Loading pretrained weights that are not from ImageNet

viraat · November 9, 2018, 11:04am

This method does not work. Setting strict=False does not solve the problem of the mismatch of weight sizes. When strict=False PyTorch loads weights that have the same names and same sizes. A shape mismatch error is thrown for weights with same names but different sizes.

I have a slightly different workaround: I wrote a function similar to learn.load and closer in vein to how PyTorch implements model.load_state_dict().
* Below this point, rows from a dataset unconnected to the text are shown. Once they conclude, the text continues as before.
(* ===== verification/ConnProps.v ===== *)
(** * Properties of the connection state machine *)

From S2P Require Import Prelude RustStr Http Response Request RequestSpec RequestRefine RequestProps Router Asset App Conn ConnSpec Site.

(** ** Runs *)

(** What a model calls on a connection, at what time. *)
Inductive Call :=
  | OnBytes (b : bytes)
  | OnWritten (now : N) (n : nat).

(** What it can observe after a call: the returned action, the bytes to write,
    and the deadline [is_expired] compares with. *)
Record Seen := mkSeen { seen_action : ConnAction; seen_pending : bytes; seen_deadline : N }.

Section Runs.
Context {H : Type} `{Handlers H} (app : App H).

Definition call (c : Connection) (k : Call) : outcome (Connection * ConnAction) :=
  match k with
  | OnBytes b => on_bytes c b app
  | OnWritten now n => Ret (on_written now c n)
  end.

Fixpoint run (c : Connection) (ks : list Call) : outcome (Connection * list Seen) :=
  match ks with
  | [] => Ret (c, [])
  | k :: ks =>
    '(c, act) ← call c k;
    w ← pending_write c;
    '(c', seen) ← run c ks;
    Ret (c', mkSeen act w c.(deadline) :: seen)
  end.

(** The automaton with its deadline. *)
Definition a_call (rt : N) (ad : AConn * N) (k : Call) : AConn * N :=
  let '(a, d) := ad in
  match k with
  | OnBytes b => (a_bytes app a b, d)
  | OnWritten now n =>
    (a_written a n,
     match a, a_written a n with AWriting _ _, AReading _ => now + rt | _, _ => d end)%N
  end.

Definition a_seen (ad : AConn * N) : Seen :=
  mkSeen (a_action ad.1) (match ad.1 with AWriting u _ => u | _ => [] end) ad.2.

Fixpoint a_run (rt : N) (ad : AConn * N) (ks : list Call) : list Seen :=
  match ks with
  | [] => []
  | k :: ks => a_seen (a_call rt ad k) :: a_run rt (a_call rt ad k) ks
  end.

Lemma call_refines (Hfit : fits app) c a k :
  refines c a ->
  exists c', call c k = Ret (c', a_action (a_call c.(c_read_timeout) (a, c.(deadline)) k).1) /\
    refines c' (a_call c.(c_read_timeout) (a, c.(deadline)) k).1 /\
    c'.(deadline) = (a_call c.(c_read_timeout) (a, c.(deadline)) k).2 /\
    c'.(c_read_timeout) = c.(c_read_timeout).
Proof.
  intros Hr. destruct k as [b|now n]; simpl.
  - destruct (on_bytes_refines app Hfit c a b Hr) as (c' & -> & ? & ? & ?). by exists c'.
  - destruct (on_written_refines now c a n Hr) as (c' & -> & ? & ? & ?). by exists c'.
Qed.

Lemma run_refines (Hfit : fits app) c a ks :
  refines c a ->
  exists c', run c ks = Ret (c', a_run c.(c_read_timeout) (a, c.(deadline)) ks) /\
    refines c' (foldl (a_call c.(c_read_timeout)) (a, c.(deadline)) ks).1 /\
    c'.(deadline) = (foldl (a_call c.(c_read_timeout)) (a, c.(deadline)) ks).2.
Proof.
  revert c a. induction ks as [|k ks IH]; intros c a Hr; [by exists c|].
  destruct (call_refines Hfit c a k Hr) as (c1 & Hc & Hr1 & Hd1 & Ht1).
  cbn [run]. rewrite Hc. cbn [mbind outcome_bind].
  rewrite (pending_write_refines _ _ Hr1). cbn [mbind outcome_bind].
  destruct (IH c1 _ Hr1) as (c2 & -> & Hr2 & Hd2). cbn [mbind outcome_bind].
  rewrite Hd1, Ht1, <-surjective_pairing in Hr2, Hd2 |- *.
  exists c2. by split.
Qed.

(** C7. Refinement: whatever a model calls on a fresh connection, in whatever
    order, with whatever bytes, counts and times, the connection never panics
    and what it returns, offers to write and keeps as deadline is what the
    buffer-free automaton says. *)
Theorem connection_refines_automaton now rt ks (Hfit : fits app) :
  exists c, run (Connection_new now rt) ks =
    Ret (c, a_run rt (AReading [], now + rt)%N ks).
Proof.
  destruct (run_refines Hfit (Connection_new now rt) _ ks (refines_new now rt)) as (c & Hrun & _).
  by exists c.
Qed.

(** C37. Safety (slow-loris): bytes never move the deadline.  A client that
    trickles its request, in any pieces, is expired exactly from [now + rt]
    on; so is one whose response is not fully sent. *)
Theorem trickling_expires now rt ks c seen t (Hfit : fits app)
    (Hks : Forall (fun k => match k with
                            | OnBytes _ => True
                            | OnWritten _ _ => False end) ks)
    (Hrun : run (Connection_new now rt) ks = Ret (c, seen)) :
  is_expired c t = (now + rt <=? t)%N.
Proof.
  destruct (run_refines Hfit (Connection_new now rt) _ ks (refines_new now rt)) as (c' & Hr & _ & Hd).
  rewrite Hrun in Hr. injection Hr as <- _. unfold is_expired. rewrite Hd. cbn [Connection_new
    c_read_timeout deadline]. f_equal. clear Hrun Hd. generalize (AReading []) as a.
  induction Hks as [|k ks Hk Hks IH]; intros a; [done|]. destruct k as [b|]; [|done].
  cbn [foldl a_call]. apply IH.
Qed.

(** C38. Functional: a request that fails to parse is answered with the status
    of its error, [Connection: close] and a body naming the status, and once
    that is written, in whatever pieces, the connection is closed for good. *)
Theorem parse_error_answered_then_closed c s b e (Hfit : fits app)
    (Hc : refines c (AReading s)) (He : spec_parse (s ++ b) = Failed e) :
  exists c1, on_bytes c b app = Ret (c1, WantWrite) /\
    pending_write c1 = Ret (status_line (ParseError_status e) ++
      render_fields [(B "Content-Type", B "text/plain; charset=utf-8");
                     (B "Content-Length", decimal (N.of_nat (length (error_body (ParseError_status e)))));
                     (B "Connection", B "close")] ++ CRLF ++ error_body (ParseError_status e)) /\
    forall now n, length (error_answer e) <= n ->
      exists c2, on_written now c1 n = (c2, Close) /\
        forall ks, exists c3, run c2 ks = Ret (c3, (fun _ => mkSeen Close [] c2.(deadline)) <$> ks).
Proof.
  destruct (on_bytes_refines app Hfit c _ b Hc) as (c1 & Hrun & Hr1 & _).
  cbn [a_bytes] in Hrun, Hr1. rewrite He in Hrun, Hr1.
  exists c1. split_and!; [done| |].
  - rewrite (pending_write_refines _ _ Hr1). unfold error_answer, encoded_head.
    rewrite <-!app_assoc. by destruct e.
  - intros now n Hn. destruct (on_written_refines now c1 _ n Hr1) as (c2 & Hw & Hr2 & _).
    cbn [a_written] in Hw, Hr2. rewrite (proj2 (Nat.ltb_ge _ _) Hn) in Hw, Hr2.
    exists c2. split; [done|]. intros ks.
    destruct (run_refines Hfit c2 _ ks Hr2) as (c3 & -> & _). exists c3. do 2 f_equal.
    clear. induction ks as [|k ks IH]; [done|].
    destruct k; cbn [a_run a_call a_bytes a_written fmap list_fmap]; by f_equal.
Qed.

(** A pipelined request waits: when two printable requests arrive in one
    read, the first is answered, and when that answer has been written the
    connection asks to read although the whole second request is already in
    its parser, which an empty read would show.  Nothing is offered to write
    until more bytes come. *)
Theorem pipelined_request_waits c tok1 r1 tok2 r2 (Hfit : fits app)
    (Hc : refines c (AReading []))
    (H1 : printable tok1 r1 = true) (H2 : printable tok2 r2 = true)
    (Hka : wants_keep_alive r1 = true) now n (Hn : length (answer app r1) <= n) :
  exists c1 c2 c3,
    on_bytes c (render_request tok1 r1 ++ render_request tok2 r2) app = Ret (c1, WantWrite) /\
    pending_write c1 = Ret (answer app r1) /\
    on_written now c1 n = (c2, WantRead) /\ pending_write c2 = Ret [] /\
    c2.(parser).(buf) = render_request tok2 r2 /\
    on_bytes c2 [] app = Ret (c3, WantWrite) /\ pending_write c3 = Ret (answer app r2).
Proof.
  destruct (on_bytes_refines app Hfit c _ (render_request tok1 r1 ++ render_request tok2 r2) Hc)
    as (c1 & Hrun & Hr1 & _).
  cbn [a_bytes Datatypes.app] in Hrun, Hr1. rewrite (spec_parse_render _ _ _ H1), Hka in Hrun, Hr1.
  rewrite drop_app_length in Hr1.
  destruct (on_written_refines now c1 _ n Hr1) as (c2 & Hw & Hr2 & _).
  cbn [a_written] in Hw, Hr2. rewrite (proj2 (Nat.ltb_ge _ _) Hn) in Hw, Hr2.
  destruct (on_bytes_refines app Hfit c2 _ [] Hr2) as (c3 & Hrun3 & Hr3 & _).
  cbn [a_bytes] in Hrun3, Hr3. rewrite (spec_parse_render _ _ _ H2) in Hrun3, Hr3.
  exists c1, c2, c3. split_and!; try done.
  - by rewrite (pending_write_refines _ _ Hr1).
  - by rewrite (pending_write_refines _ _ Hr2).
  - by destruct Hr2 as (_ & _ & _ & Hb & _).
  - by rewrite (pending_write_refines _ _ Hr3).
Qed.
End Runs.

(** ** The site's responses fit *)

Lemma site_response_fits cache req :
  (forall k a, AssetCache_get cache k = Some a -> N.of_nat (length a.(asset_bytes)) <= usize_max)%N ->
  Response_ok_size (site_response cache req).
Proof.
  intros Hc. unfold site_response. repeat case_decide;
    try (destruct (AssetCache_get cache _) as [a|] eqn:E; [split; [done|by eapply Hc]|]);
    split; by vm_compute.
Qed.

(** The application over the sample asset directory. *)
Definition sample_app : App Handler :=
  mkApp site_router
    (match load_dir (Ok sample_tree) with Ok cache => cache | Err _ => AssetCache_default end)
    Metrics_new.

Lemma sample_app_handle req : handle sample_app req = site_response sample_app.(assets) req.
Proof.
  unfold handle, site_response. cbn [App.router sample_app].
  destruct (req_method req); [rewrite decide_False by done..|by rewrite decide_True];
    rewrite site_lookup; by repeat case_decide.
Qed.

Lemma sample_cache_get k a :
  AssetCache_get sample_app.(assets) k = Some a -> length a.(asset_bytes) <= 11.
Proof.
  assert (map_Forall (fun _ a => length a.(asset_bytes) <= 11) (asset_map sample_app.(assets))) as Hall.
  { apply (bool_decide_unpack _). vm_compute. exact I. }
  apply Hall.
Qed.

Lemma sample_app_fits : fits sample_app.
Proof.
  intros req. rewrite sample_app_handle. apply site_response_fits.
  intros k a Ha%sample_cache_get. unfold usize_max. lia.
Qed.

Definition get_root : bytes := B "GET / HTTP/1.1" ++ CRLF ++ CRLF.

Lemma connection_refines_automaton_witness :
  fits sample_app /\ exists c,
    run sample_app (Connection_new 0 30) [OnBytes get_root; OnWritten 7 1000] =
    Ret (c, a_run sample_app 30 (AReading [], 0 + 30)%N [OnBytes get_root; OnWritten 7 1000]).
Proof.
  split; [exact sample_app_fits|].
  exact (connection_refines_automaton sample_app 0 30 _ sample_app_fits).
Defined.

Lemma trickling_expires_witness :
  exists c seen, run sample_app (Connection_new 5 30) [OnBytes (B "GET "); OnBytes (B "/ H")] =
      Ret (c, seen) /\ is_expired c 34 = false /\ is_expired c 35 = true.
Proof.
  eexists _, _. split; [vm_compute; reflexivity|].
  split; (etransitivity; [eapply (trickling_expires sample_app 5 30
    [OnBytes (B "GET "); OnBytes (B "/ H")] _ _ _ sample_app_fits);
    [by repeat constructor|vm_compute; reflexivity]|done]).
Defined.

Lemma parse_error_answered_then_closed_witness :
  exists c1, on_bytes (Connection_new 0 30) (B "GET /" ++ CRLF) sample_app = Ret (c1, WantWrite) /\
    exists c2, on_written 3 c1 1000 = (c2, Close).
Proof.
  destruct (parse_error_answered_then_closed sample_app (Connection_new 0 30) [] (B "GET /" ++ CRLF)
    MalformedRequestLine sample_app_fits (refines_new 0 30) eq_refl) as (c1 & Hrun & _ & Hw).
  exists c1. split; [exact Hrun|].
  destruct (Hw 3%N 1000) as (c2 & H2 & _); [apply (bool_decide_unpack _); vm_compute; exact I|].
  exists c2. exact H2.
Defined.

Definition sample_request : Request := mkRequest Get (B "/") Http11 Headers_new [].

Lemma pipelined_request_waits_witness :
  let rest := render_request (B "GET") sample_request in
  exists c1 c2 c3,
    on_bytes (Connection_new 0 30) (rest ++ rest) sample_app = Ret (c1, WantWrite) /\
    pending_write c1 = Ret (answer sample_app sample_request) /\
    on_written 1 c1 1000 = (c2, WantRead) /\ pending_write c2 = Ret [] /\
    c2.(parser).(buf) = rest /\
    on_bytes c2 [] sample_app = Ret (c3, WantWrite) /\
    pending_write c3 = Ret (answer sample_app sample_request).
Proof.
  apply (pipelined_request_waits sample_app (Connection_new 0 30) (B "GET") sample_request
    (B "GET") sample_request sample_app_fits (refines_new 0 30)); [by vm_compute..|].
  apply (bool_decide_unpack _); vm_compute; exact I.
Defined.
def load_diff_pretrained(learn, name:Union[Path,str], device:torch.device=None):
    "Load model `name` from `self.model_dir` using `device`, defaulting to `self.data.device`."
    if device is None: device = learn.data.device
    if (learn.model_dir/name).with_suffix('.pth').exists(): model_path = (learn.model_dir/name).with_suffix('.pth')
    else: model_path = name
    new_state_dict = torch.load(model_path, map_location=device)
    learn_state_dict = learn.model.state_dict()
    for name, param in learn_state_dict.items():
        if name in new_state_dict:
            input_param = new_state_dict[name]
            if input_param.shape == param.shape:
                param.copy_(input_param)
            else:
                print('Shape mismatch at:', name, 'skipping')
        else:
            print(f'{name} weight of the model not in pretrained weights')
    learn.model.load_state_dict(learn_state_dict)

Not sure how this could be incorporated into the library.